[Given records Boundary: Start]

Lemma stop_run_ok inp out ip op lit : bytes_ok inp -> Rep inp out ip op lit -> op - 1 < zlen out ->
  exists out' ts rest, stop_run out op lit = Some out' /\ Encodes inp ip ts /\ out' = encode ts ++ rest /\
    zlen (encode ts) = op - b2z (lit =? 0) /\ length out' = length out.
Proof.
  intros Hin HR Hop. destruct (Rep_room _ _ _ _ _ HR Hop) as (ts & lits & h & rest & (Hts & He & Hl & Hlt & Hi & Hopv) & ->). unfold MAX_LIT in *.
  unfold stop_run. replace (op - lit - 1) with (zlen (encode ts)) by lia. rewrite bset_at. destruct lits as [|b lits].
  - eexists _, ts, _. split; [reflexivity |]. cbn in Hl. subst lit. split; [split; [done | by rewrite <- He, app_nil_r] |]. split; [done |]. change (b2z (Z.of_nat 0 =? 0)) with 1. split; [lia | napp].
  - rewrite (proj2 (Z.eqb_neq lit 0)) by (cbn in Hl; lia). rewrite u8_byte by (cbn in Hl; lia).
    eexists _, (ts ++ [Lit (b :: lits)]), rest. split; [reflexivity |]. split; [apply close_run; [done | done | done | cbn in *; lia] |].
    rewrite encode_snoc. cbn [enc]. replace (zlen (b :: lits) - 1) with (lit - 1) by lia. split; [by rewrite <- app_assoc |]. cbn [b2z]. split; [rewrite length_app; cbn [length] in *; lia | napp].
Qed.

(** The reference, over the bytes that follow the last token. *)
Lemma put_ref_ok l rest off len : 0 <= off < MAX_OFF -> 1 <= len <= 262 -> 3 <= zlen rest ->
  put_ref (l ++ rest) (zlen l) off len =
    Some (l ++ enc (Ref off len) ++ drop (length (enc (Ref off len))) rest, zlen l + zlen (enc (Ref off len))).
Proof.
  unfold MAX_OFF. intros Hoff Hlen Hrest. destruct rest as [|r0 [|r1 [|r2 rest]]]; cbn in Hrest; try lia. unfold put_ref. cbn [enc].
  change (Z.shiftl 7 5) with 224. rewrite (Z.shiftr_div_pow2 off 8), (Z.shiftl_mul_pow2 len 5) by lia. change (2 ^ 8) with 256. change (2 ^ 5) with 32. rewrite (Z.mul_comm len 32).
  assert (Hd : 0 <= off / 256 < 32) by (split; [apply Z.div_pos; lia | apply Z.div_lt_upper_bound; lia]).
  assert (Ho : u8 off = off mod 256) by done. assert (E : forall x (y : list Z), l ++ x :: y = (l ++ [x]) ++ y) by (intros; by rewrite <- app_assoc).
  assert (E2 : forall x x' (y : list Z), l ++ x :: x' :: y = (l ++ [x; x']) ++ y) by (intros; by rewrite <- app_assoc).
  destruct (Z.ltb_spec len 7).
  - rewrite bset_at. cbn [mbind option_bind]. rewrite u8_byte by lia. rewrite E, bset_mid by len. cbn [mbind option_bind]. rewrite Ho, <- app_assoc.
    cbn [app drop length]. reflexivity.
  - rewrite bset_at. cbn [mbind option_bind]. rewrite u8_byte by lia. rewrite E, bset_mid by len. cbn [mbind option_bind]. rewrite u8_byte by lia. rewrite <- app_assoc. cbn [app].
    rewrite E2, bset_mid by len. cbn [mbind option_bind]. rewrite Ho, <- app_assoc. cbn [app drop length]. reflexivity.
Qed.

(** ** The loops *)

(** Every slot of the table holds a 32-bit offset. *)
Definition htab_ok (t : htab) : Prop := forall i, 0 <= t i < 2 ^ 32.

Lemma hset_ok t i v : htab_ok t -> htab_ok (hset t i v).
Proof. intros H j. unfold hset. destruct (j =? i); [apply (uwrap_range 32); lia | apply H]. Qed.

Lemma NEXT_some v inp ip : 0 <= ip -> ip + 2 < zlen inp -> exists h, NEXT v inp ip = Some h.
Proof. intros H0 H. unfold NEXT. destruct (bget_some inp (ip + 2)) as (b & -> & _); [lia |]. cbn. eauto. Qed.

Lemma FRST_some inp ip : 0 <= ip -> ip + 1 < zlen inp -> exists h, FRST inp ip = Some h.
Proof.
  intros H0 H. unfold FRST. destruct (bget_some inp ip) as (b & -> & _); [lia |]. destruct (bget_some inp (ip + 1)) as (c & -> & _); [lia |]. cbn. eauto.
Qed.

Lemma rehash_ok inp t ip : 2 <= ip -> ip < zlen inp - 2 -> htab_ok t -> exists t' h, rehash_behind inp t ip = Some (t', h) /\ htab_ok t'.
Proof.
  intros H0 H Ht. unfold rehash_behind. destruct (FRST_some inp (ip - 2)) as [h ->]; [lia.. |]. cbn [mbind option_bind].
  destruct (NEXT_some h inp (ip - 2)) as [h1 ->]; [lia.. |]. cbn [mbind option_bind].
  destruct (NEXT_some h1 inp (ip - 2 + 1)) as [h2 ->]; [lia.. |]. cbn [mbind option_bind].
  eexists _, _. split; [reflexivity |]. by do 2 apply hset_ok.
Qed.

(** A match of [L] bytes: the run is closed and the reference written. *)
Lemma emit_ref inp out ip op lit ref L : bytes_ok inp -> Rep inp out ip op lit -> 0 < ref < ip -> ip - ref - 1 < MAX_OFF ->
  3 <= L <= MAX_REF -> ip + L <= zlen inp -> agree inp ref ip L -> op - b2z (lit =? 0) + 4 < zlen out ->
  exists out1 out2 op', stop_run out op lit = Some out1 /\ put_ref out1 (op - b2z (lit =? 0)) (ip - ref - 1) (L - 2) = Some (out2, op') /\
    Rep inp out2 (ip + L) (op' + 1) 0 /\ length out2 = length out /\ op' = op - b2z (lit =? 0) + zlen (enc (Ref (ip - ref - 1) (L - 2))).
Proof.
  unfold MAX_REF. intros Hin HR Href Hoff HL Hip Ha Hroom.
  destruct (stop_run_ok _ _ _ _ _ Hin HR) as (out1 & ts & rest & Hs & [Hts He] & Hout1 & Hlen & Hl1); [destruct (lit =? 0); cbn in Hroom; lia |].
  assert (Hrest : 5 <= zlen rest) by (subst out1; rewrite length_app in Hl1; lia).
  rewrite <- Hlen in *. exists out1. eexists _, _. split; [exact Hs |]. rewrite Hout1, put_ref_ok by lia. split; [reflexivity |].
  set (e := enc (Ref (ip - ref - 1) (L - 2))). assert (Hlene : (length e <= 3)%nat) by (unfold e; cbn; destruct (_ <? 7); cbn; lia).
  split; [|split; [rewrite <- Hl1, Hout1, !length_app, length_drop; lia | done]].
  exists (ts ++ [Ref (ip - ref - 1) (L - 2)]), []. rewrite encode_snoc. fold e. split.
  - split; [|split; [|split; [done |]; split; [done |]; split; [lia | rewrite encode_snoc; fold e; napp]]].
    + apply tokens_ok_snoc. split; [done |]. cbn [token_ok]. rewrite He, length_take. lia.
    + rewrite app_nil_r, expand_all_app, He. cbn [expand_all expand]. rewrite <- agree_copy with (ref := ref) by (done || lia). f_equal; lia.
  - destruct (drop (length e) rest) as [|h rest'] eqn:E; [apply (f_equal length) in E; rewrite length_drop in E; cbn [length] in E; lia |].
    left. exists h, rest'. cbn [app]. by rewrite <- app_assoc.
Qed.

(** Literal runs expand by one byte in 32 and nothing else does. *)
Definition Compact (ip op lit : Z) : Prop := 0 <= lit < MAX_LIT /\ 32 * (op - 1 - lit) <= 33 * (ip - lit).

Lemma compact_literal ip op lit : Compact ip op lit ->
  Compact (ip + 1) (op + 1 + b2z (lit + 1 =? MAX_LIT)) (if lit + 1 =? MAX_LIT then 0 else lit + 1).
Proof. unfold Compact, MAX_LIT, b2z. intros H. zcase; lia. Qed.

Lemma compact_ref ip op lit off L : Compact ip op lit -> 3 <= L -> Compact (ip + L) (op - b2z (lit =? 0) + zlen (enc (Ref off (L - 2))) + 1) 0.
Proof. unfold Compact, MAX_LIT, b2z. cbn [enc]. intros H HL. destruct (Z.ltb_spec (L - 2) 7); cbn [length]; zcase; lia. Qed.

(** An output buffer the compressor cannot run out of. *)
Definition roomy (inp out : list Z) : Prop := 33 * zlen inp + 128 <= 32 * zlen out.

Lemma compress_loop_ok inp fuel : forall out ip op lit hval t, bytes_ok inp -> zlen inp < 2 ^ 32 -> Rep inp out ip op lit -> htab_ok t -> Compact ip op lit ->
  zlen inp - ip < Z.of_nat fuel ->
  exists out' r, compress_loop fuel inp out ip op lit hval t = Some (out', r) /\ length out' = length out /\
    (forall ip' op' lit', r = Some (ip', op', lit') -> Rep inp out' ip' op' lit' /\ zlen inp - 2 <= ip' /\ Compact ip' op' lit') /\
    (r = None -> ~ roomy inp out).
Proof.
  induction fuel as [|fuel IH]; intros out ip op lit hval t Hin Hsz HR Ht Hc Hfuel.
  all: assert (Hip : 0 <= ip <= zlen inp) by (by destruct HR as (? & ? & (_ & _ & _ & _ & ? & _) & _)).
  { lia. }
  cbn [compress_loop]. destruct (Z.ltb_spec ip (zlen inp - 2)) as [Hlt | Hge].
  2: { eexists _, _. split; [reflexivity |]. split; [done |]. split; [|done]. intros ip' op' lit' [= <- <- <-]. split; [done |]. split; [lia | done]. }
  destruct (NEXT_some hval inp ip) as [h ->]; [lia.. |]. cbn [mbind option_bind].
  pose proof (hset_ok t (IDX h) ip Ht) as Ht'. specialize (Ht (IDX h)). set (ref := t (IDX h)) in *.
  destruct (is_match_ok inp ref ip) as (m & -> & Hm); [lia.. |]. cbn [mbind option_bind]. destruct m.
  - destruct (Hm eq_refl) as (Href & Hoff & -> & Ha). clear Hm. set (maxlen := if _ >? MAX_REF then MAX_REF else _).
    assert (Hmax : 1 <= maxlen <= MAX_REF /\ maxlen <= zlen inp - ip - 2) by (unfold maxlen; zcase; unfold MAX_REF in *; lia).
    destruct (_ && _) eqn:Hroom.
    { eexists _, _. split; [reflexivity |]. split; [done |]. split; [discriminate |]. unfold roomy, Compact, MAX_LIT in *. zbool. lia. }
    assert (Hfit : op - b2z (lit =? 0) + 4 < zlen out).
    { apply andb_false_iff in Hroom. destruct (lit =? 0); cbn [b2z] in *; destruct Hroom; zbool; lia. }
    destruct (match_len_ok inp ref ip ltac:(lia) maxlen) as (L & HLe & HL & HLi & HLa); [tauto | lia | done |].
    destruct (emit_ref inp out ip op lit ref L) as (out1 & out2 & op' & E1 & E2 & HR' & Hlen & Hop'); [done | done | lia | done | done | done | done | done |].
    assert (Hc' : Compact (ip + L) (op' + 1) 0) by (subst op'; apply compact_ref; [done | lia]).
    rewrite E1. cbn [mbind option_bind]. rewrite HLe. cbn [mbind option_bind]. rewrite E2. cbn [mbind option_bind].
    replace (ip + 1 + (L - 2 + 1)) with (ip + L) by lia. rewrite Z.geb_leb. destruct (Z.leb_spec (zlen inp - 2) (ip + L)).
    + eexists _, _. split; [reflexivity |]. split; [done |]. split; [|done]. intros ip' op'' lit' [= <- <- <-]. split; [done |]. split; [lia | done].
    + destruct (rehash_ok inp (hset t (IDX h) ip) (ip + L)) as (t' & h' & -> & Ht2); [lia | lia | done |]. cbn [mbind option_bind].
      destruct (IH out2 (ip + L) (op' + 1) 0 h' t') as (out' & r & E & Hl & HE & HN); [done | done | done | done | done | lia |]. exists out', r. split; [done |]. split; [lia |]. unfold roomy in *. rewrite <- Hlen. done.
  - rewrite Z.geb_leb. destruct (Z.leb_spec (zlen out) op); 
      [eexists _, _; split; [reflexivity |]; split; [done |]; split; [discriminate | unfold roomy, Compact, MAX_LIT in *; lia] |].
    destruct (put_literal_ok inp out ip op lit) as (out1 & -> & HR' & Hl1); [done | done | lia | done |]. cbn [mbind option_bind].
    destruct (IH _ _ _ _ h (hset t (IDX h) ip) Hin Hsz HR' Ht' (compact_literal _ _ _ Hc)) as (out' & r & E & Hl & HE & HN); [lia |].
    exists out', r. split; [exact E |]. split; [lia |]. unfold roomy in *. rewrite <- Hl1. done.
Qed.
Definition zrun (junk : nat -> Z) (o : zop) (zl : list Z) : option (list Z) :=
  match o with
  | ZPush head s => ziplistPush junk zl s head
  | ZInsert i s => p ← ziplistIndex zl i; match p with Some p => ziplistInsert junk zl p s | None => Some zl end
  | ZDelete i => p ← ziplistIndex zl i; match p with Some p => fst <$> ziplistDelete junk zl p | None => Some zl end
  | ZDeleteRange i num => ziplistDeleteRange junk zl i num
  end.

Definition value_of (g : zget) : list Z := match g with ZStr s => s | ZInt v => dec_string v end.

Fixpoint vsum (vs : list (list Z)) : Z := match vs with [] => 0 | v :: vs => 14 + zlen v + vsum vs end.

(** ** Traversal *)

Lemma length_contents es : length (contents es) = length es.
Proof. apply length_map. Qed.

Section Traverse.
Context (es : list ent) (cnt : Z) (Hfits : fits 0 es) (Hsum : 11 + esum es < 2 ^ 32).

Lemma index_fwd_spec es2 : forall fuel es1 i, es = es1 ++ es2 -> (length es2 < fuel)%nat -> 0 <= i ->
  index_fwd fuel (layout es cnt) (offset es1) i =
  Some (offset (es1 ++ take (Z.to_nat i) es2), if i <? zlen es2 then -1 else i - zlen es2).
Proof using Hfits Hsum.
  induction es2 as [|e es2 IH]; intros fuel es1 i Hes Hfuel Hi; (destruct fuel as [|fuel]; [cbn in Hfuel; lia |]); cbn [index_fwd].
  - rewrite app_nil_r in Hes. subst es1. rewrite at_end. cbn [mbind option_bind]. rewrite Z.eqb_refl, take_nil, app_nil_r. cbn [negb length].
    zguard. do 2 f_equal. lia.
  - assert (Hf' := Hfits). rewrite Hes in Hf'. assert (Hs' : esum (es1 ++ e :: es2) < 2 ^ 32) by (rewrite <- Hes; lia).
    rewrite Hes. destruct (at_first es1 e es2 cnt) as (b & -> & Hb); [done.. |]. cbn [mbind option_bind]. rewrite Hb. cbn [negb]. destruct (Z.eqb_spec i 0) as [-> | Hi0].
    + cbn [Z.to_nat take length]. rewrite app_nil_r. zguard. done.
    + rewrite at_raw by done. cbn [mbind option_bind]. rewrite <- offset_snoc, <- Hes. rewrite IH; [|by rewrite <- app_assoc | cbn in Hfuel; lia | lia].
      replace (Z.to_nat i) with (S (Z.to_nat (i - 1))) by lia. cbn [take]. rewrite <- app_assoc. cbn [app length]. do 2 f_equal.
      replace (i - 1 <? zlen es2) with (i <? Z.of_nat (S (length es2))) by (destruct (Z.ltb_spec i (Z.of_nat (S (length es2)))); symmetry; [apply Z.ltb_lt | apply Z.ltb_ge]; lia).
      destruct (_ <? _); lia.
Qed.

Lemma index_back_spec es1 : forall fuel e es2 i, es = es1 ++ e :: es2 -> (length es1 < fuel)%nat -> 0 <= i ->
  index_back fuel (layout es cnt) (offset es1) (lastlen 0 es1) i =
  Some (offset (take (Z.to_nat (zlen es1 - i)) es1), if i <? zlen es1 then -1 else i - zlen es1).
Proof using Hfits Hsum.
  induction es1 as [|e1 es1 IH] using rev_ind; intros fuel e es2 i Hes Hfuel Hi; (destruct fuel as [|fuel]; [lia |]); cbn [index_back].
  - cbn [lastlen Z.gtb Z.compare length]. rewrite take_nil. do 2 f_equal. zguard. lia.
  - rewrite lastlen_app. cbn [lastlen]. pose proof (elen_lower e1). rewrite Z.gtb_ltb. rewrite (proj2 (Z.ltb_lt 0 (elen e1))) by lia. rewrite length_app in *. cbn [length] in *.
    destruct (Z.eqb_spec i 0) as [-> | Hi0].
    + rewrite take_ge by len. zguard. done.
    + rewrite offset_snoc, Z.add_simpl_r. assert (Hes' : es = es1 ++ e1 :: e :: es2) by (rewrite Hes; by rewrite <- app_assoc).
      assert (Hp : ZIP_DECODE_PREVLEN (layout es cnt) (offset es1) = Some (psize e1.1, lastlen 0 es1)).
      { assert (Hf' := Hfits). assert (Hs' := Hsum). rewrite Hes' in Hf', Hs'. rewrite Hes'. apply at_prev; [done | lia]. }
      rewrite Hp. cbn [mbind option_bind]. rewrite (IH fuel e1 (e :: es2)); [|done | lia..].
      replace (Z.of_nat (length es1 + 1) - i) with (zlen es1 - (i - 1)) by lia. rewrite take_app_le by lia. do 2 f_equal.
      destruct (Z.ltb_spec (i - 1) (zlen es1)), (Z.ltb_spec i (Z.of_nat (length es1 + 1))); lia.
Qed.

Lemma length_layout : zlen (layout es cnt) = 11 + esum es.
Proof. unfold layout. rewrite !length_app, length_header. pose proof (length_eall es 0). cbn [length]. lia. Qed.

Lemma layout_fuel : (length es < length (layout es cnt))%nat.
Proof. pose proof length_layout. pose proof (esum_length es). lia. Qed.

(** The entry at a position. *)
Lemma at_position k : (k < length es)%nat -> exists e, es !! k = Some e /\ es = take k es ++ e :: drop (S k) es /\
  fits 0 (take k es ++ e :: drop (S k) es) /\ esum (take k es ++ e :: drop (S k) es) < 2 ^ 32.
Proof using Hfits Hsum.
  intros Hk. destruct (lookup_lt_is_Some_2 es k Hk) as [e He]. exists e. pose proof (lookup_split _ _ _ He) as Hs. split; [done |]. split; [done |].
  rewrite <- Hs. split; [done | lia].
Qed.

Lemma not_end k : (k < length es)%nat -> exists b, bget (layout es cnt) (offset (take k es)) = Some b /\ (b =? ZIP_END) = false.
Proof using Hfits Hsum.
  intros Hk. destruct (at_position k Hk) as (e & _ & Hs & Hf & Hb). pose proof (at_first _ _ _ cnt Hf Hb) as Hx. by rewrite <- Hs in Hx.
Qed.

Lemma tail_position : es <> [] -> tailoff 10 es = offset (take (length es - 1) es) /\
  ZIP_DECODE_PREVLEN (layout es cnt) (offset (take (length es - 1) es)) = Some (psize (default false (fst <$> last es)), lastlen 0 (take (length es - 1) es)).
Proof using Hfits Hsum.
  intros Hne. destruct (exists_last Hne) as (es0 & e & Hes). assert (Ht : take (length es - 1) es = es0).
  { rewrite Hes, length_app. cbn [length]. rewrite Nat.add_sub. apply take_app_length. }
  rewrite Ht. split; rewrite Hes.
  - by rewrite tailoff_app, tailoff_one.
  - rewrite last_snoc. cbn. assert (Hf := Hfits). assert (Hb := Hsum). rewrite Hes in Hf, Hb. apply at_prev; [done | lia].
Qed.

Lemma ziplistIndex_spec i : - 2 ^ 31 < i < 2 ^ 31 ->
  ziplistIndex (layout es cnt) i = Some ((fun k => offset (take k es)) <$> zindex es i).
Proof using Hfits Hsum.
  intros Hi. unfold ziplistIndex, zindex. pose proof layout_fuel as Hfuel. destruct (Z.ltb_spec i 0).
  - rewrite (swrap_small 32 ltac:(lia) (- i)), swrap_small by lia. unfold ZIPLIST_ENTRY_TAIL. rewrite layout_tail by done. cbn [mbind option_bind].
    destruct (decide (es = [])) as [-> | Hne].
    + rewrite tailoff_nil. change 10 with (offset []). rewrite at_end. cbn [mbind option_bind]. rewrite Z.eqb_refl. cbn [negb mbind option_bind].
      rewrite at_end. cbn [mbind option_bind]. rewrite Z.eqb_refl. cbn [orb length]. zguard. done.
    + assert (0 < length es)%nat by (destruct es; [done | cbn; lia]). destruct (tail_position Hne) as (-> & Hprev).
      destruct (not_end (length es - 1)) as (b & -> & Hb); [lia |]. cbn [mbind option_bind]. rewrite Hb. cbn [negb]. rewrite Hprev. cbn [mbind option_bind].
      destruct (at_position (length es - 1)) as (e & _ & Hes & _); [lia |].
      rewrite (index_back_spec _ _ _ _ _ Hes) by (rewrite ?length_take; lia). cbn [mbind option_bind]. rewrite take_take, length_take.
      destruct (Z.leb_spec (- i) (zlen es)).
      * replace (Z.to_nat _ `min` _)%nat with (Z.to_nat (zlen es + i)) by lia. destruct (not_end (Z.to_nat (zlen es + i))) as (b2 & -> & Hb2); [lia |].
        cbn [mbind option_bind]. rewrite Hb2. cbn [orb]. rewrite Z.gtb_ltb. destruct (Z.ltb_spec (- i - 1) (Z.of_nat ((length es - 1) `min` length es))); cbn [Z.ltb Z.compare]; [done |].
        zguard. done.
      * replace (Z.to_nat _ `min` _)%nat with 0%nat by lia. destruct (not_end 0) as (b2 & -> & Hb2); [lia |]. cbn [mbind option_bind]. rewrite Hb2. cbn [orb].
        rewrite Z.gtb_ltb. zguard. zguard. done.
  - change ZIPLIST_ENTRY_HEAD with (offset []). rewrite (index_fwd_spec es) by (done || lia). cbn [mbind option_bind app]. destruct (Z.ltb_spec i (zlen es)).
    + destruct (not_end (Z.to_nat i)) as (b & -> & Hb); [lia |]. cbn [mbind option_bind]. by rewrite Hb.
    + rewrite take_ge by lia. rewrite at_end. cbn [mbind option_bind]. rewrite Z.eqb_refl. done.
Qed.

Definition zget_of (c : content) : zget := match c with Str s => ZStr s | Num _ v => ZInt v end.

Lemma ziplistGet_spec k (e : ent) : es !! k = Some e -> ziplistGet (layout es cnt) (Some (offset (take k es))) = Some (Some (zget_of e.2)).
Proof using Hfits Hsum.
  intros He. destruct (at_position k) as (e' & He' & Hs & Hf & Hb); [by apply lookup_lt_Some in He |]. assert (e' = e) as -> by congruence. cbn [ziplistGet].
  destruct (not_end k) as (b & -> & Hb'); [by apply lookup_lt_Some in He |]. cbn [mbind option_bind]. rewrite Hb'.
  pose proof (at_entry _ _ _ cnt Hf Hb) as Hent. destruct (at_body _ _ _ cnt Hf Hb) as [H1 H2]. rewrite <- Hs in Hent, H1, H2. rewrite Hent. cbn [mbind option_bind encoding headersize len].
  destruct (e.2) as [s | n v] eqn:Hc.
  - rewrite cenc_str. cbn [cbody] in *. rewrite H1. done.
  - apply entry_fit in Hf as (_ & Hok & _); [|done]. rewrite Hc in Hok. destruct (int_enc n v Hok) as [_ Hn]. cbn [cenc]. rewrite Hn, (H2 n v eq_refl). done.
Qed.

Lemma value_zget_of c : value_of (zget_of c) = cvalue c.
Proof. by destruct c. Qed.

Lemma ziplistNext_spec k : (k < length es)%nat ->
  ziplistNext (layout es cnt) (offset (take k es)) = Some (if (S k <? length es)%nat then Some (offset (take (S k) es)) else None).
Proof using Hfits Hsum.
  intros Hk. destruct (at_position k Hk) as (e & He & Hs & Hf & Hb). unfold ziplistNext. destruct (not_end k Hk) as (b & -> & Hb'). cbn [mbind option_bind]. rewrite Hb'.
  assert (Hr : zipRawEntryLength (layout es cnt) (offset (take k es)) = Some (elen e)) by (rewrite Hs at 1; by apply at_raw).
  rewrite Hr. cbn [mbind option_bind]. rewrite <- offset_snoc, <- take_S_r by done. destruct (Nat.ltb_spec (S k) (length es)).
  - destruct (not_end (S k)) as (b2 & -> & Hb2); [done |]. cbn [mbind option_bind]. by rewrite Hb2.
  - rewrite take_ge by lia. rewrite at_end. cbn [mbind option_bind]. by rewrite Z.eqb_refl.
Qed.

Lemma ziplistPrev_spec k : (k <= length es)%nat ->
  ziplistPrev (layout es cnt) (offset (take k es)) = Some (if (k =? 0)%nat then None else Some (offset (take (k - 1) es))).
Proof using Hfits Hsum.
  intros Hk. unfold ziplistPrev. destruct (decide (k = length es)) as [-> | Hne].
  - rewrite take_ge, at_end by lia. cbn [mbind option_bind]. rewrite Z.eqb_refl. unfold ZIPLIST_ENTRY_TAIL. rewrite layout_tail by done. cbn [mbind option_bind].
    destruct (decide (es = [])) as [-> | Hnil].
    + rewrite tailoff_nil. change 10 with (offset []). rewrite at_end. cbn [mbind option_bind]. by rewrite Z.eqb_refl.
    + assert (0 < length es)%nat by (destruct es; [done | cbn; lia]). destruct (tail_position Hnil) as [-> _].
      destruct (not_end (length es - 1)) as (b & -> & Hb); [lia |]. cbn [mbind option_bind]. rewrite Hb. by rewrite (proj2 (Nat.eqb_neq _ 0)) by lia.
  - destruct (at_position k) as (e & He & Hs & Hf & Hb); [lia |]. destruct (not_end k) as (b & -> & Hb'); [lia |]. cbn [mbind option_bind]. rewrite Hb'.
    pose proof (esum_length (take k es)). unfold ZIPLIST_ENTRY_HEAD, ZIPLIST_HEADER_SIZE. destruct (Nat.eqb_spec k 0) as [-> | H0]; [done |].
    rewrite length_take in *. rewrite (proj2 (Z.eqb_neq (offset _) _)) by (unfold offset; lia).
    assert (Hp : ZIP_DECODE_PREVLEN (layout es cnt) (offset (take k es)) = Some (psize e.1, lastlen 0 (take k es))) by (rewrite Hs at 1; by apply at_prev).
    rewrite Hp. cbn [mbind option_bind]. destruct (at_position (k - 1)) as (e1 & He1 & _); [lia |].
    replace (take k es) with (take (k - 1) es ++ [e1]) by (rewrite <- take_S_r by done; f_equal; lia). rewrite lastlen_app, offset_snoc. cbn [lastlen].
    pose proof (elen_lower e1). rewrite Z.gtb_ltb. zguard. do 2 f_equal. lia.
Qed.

[Given records Boundary: End]

Would you output, from the records above, exactly the run of lines that starts at the line containing "fits 0 (take" and ends at the line containing "destruct (decide (es = [])) as [-> | Hne].", and only that run?

  fits 0 (take k es ++ e :: drop (S k) es) /\ esum (take k es ++ e :: drop (S k) es) < 2 ^ 32.
Proof using Hfits Hsum.
  intros Hk. destruct (lookup_lt_is_Some_2 es k Hk) as [e He]. exists e. pose proof (lookup_split _ _ _ He) as Hs. split; [done |]. split; [done |].
  rewrite <- Hs. split; [done | lia].
Qed.

Lemma not_end k : (k < length es)%nat -> exists b, bget (layout es cnt) (offset (take k es)) = Some b /\ (b =? ZIP_END) = false.
Proof using Hfits Hsum.
  intros Hk. destruct (at_position k Hk) as (e & _ & Hs & Hf & Hb). pose proof (at_first _ _ _ cnt Hf Hb) as Hx. by rewrite <- Hs in Hx.
Qed.

Lemma tail_position : es <> [] -> tailoff 10 es = offset (take (length es - 1) es) /\
  ZIP_DECODE_PREVLEN (layout es cnt) (offset (take (length es - 1) es)) = Some (psize (default false (fst <$> last es)), lastlen 0 (take (length es - 1) es)).
Proof using Hfits Hsum.
  intros Hne. destruct (exists_last Hne) as (es0 & e & Hes). assert (Ht : take (length es - 1) es = es0).
  { rewrite Hes, length_app. cbn [length]. rewrite Nat.add_sub. apply take_app_length. }
  rewrite Ht. split; rewrite Hes.
  - by rewrite tailoff_app, tailoff_one.
  - rewrite last_snoc. cbn. assert (Hf := Hfits). assert (Hb := Hsum). rewrite Hes in Hf, Hb. apply at_prev; [done | lia].
Qed.

Lemma ziplistIndex_spec i : - 2 ^ 31 < i < 2 ^ 31 ->
  ziplistIndex (layout es cnt) i = Some ((fun k => offset (take k es)) <$> zindex es i).
Proof using Hfits Hsum.
  intros Hi. unfold ziplistIndex, zindex. pose proof layout_fuel as Hfuel. destruct (Z.ltb_spec i 0).
  - rewrite (swrap_small 32 ltac:(lia) (- i)), swrap_small by lia. unfold ZIPLIST_ENTRY_TAIL. rewrite layout_tail by done. cbn [mbind option_bind].
    destruct (decide (es = [])) as [-> | Hne].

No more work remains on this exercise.